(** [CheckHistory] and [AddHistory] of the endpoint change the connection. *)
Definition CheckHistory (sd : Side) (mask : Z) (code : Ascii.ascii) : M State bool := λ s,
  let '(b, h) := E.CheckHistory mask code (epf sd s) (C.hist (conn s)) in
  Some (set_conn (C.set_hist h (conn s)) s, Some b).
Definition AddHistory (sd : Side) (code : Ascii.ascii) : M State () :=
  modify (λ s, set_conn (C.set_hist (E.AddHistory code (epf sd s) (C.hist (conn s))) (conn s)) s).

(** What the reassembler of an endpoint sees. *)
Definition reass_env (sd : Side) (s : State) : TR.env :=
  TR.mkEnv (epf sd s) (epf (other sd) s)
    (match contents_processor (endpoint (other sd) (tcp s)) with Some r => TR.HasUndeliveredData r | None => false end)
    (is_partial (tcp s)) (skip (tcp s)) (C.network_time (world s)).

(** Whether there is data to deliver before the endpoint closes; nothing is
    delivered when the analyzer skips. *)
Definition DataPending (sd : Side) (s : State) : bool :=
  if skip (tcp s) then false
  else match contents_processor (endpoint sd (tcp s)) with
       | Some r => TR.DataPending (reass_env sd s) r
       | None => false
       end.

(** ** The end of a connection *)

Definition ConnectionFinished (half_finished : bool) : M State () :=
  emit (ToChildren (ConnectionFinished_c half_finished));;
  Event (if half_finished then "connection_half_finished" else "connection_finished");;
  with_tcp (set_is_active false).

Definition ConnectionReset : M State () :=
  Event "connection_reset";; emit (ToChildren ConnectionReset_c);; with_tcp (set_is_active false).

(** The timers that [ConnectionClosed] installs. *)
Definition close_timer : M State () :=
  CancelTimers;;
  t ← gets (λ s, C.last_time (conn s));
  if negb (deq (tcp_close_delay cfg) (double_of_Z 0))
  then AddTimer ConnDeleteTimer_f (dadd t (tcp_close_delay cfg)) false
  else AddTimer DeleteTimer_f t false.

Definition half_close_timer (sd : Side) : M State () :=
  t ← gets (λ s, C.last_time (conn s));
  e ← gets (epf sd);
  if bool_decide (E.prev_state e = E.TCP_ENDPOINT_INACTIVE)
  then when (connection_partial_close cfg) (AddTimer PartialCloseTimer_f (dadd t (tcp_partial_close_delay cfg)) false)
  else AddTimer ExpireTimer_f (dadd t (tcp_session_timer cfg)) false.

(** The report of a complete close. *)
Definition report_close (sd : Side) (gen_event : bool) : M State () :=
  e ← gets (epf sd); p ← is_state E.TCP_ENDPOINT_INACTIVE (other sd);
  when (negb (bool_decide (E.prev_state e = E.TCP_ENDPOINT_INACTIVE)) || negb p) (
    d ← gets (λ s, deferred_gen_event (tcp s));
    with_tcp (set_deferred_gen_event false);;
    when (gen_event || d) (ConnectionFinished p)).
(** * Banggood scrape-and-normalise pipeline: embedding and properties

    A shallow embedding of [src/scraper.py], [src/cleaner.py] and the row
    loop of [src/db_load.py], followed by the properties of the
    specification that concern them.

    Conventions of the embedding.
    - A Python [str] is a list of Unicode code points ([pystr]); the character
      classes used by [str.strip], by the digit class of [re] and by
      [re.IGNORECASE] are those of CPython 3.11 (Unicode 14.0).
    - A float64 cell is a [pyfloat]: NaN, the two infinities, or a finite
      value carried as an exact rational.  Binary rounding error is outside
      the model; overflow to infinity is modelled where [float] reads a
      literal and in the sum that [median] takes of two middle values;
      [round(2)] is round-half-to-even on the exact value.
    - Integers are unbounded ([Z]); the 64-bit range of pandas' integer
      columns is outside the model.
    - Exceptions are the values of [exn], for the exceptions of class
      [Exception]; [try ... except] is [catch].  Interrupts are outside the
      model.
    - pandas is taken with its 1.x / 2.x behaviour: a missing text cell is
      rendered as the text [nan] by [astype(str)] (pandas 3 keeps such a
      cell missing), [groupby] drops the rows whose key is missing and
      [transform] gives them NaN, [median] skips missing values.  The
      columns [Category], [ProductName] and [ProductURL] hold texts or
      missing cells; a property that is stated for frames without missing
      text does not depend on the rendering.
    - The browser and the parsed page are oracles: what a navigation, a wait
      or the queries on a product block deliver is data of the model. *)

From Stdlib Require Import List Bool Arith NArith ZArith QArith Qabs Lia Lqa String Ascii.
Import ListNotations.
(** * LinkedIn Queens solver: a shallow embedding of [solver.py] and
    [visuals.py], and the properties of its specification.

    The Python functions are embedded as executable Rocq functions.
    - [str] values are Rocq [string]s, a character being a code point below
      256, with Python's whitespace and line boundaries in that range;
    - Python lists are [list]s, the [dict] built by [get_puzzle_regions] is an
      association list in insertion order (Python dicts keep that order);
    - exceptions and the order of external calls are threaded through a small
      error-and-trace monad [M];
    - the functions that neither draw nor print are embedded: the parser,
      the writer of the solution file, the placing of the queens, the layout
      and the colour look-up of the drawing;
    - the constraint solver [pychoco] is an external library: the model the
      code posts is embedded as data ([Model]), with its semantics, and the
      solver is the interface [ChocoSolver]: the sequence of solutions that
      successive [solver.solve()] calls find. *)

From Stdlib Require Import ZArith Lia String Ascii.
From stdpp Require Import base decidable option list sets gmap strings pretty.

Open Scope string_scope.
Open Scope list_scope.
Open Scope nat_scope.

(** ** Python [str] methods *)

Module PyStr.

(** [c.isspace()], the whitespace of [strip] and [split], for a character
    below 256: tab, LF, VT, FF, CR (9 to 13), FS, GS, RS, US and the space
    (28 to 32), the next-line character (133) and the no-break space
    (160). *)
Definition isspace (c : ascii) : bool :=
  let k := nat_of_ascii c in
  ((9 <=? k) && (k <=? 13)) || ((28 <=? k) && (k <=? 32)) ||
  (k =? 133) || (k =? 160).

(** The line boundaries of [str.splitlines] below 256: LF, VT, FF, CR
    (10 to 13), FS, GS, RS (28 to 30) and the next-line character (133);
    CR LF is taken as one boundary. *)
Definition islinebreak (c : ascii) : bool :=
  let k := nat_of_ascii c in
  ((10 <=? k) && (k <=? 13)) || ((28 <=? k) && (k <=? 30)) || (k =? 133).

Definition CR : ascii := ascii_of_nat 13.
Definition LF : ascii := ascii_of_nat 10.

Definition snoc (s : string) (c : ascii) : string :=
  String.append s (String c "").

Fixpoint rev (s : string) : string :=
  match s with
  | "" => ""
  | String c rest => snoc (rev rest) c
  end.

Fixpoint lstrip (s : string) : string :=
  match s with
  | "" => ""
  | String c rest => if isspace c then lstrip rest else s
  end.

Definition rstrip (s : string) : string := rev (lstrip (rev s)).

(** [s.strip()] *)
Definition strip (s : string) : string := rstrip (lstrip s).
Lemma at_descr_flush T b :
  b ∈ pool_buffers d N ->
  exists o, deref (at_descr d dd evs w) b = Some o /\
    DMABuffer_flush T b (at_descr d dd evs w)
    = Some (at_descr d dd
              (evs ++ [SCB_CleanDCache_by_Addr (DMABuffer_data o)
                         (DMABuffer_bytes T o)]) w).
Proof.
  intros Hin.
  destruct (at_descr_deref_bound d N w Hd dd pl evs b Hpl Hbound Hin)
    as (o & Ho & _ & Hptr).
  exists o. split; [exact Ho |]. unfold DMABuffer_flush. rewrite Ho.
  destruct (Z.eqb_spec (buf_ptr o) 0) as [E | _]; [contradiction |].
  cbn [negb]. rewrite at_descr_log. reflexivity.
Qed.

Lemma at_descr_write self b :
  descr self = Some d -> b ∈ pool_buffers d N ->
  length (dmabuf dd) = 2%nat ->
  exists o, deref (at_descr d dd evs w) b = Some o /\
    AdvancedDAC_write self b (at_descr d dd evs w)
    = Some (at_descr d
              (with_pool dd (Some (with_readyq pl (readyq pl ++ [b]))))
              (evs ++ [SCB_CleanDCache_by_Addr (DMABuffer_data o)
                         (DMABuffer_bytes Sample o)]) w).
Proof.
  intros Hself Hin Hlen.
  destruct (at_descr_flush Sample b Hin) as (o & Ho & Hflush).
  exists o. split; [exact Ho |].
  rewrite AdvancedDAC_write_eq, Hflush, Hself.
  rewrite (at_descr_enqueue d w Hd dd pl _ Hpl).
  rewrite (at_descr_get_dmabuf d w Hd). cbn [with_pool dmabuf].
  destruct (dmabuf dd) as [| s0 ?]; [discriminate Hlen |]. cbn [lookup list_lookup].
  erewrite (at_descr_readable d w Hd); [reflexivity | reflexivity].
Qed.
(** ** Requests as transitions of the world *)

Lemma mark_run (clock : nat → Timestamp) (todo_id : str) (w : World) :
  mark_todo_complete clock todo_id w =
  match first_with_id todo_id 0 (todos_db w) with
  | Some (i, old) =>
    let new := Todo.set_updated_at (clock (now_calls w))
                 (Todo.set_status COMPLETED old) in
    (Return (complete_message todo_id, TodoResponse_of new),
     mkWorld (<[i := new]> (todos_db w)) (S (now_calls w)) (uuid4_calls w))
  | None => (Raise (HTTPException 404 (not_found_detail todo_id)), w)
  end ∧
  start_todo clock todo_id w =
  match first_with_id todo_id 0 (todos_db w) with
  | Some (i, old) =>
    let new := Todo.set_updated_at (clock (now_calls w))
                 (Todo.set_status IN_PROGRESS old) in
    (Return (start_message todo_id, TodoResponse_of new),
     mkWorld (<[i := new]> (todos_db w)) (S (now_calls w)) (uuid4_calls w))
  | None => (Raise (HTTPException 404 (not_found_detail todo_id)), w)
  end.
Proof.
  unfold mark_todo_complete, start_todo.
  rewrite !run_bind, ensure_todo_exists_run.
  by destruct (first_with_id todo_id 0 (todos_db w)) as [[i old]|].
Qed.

...

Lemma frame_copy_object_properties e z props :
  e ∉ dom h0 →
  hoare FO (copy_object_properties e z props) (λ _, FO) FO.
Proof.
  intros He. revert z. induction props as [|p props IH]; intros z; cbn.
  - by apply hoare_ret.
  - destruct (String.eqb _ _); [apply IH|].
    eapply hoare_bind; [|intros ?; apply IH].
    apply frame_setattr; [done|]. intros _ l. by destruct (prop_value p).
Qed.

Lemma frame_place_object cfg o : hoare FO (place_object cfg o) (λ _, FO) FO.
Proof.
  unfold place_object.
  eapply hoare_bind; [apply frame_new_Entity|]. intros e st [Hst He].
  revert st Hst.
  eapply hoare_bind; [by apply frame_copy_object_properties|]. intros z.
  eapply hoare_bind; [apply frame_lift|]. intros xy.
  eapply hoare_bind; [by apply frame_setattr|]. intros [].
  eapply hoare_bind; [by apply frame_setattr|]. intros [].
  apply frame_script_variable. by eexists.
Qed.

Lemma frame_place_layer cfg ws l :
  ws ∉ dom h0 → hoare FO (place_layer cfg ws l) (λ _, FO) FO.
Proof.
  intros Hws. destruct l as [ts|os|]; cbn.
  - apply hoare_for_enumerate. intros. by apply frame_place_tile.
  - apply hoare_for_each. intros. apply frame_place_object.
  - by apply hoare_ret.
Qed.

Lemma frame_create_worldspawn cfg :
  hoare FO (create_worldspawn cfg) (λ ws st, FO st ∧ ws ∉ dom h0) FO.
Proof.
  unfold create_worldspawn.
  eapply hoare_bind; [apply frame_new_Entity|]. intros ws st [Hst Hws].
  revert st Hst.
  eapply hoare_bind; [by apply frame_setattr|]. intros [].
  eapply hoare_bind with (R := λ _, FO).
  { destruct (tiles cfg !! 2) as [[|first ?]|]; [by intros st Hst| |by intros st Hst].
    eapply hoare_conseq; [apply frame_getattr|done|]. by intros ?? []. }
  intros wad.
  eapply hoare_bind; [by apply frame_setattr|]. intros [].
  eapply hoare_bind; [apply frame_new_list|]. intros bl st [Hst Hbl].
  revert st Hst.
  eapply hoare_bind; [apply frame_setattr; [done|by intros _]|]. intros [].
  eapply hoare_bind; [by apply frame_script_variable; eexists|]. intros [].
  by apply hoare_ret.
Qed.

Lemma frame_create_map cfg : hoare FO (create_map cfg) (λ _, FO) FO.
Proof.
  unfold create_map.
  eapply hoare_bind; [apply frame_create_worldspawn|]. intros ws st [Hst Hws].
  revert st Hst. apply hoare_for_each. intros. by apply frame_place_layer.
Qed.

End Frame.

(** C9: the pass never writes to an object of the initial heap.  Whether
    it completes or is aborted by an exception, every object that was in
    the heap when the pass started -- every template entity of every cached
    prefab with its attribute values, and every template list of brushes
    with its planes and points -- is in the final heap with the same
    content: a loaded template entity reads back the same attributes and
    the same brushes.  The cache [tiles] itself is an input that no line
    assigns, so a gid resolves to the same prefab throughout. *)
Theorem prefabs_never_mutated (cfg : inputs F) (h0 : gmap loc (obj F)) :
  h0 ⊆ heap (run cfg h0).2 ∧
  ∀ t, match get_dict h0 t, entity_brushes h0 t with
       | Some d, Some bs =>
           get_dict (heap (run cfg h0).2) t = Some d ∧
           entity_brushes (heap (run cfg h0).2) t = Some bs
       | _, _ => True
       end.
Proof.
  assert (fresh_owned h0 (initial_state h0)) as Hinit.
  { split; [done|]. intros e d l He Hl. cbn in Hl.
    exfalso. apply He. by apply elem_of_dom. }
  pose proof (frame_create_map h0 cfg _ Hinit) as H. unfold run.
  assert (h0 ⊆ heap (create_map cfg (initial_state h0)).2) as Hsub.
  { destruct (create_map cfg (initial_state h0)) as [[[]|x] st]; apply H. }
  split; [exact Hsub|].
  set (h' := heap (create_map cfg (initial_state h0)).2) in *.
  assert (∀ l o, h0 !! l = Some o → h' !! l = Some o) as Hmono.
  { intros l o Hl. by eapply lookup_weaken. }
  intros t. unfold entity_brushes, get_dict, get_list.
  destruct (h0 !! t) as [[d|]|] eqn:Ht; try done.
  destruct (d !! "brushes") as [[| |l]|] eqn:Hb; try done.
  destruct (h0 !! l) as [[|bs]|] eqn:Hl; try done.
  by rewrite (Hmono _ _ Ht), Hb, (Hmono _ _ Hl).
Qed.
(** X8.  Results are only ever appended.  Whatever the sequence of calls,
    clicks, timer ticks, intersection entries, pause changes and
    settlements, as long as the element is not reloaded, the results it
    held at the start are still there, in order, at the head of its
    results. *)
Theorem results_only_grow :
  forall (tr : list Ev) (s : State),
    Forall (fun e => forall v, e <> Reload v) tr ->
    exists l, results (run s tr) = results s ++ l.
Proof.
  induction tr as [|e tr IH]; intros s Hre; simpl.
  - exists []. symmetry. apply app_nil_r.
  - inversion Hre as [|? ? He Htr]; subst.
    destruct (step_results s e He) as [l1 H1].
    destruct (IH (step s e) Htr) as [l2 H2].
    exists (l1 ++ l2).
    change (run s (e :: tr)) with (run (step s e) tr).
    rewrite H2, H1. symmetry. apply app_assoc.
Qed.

--

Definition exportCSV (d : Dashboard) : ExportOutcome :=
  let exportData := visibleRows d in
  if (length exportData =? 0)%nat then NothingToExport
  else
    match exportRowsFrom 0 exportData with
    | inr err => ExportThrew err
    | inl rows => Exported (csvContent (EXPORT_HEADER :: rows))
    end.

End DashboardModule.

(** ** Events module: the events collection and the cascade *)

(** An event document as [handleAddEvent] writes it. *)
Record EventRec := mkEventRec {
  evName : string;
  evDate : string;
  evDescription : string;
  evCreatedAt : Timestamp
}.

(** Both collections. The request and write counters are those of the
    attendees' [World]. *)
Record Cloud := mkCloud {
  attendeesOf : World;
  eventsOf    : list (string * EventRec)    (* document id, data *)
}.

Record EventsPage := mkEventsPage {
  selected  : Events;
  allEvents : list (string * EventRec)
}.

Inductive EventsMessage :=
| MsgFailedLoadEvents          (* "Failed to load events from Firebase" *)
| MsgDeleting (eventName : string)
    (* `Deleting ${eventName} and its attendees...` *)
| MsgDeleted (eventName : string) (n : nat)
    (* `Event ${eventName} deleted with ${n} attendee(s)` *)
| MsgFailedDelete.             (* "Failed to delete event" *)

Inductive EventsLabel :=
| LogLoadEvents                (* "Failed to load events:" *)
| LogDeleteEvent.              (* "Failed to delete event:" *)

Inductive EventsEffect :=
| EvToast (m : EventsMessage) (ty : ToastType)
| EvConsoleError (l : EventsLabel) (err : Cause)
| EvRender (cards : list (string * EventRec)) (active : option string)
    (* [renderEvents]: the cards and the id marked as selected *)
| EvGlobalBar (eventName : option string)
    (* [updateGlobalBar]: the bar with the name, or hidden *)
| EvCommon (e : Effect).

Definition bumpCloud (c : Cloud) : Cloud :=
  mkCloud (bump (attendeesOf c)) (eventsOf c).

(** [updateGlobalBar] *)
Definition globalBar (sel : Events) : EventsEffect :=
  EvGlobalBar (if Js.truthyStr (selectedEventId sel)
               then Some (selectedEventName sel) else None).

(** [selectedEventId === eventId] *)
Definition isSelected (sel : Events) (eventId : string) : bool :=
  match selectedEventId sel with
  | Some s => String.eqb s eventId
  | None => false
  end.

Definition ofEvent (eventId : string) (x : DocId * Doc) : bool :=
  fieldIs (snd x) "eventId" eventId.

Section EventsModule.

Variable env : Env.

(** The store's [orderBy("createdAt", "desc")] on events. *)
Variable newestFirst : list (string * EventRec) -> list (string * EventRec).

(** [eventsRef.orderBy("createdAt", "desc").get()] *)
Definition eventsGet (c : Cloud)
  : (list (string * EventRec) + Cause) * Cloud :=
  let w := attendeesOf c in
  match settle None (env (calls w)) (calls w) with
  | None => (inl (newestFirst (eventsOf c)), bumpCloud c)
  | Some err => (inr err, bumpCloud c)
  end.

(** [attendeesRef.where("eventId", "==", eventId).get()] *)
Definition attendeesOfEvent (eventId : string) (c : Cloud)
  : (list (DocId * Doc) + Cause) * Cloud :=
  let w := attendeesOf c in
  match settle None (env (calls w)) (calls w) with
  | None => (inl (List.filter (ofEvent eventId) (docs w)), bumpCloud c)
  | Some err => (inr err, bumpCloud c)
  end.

__TASK GOAL__. Your answer should be one number: how many lines of the listing include the word "other".

__EXERCISE RESPONSE__. 3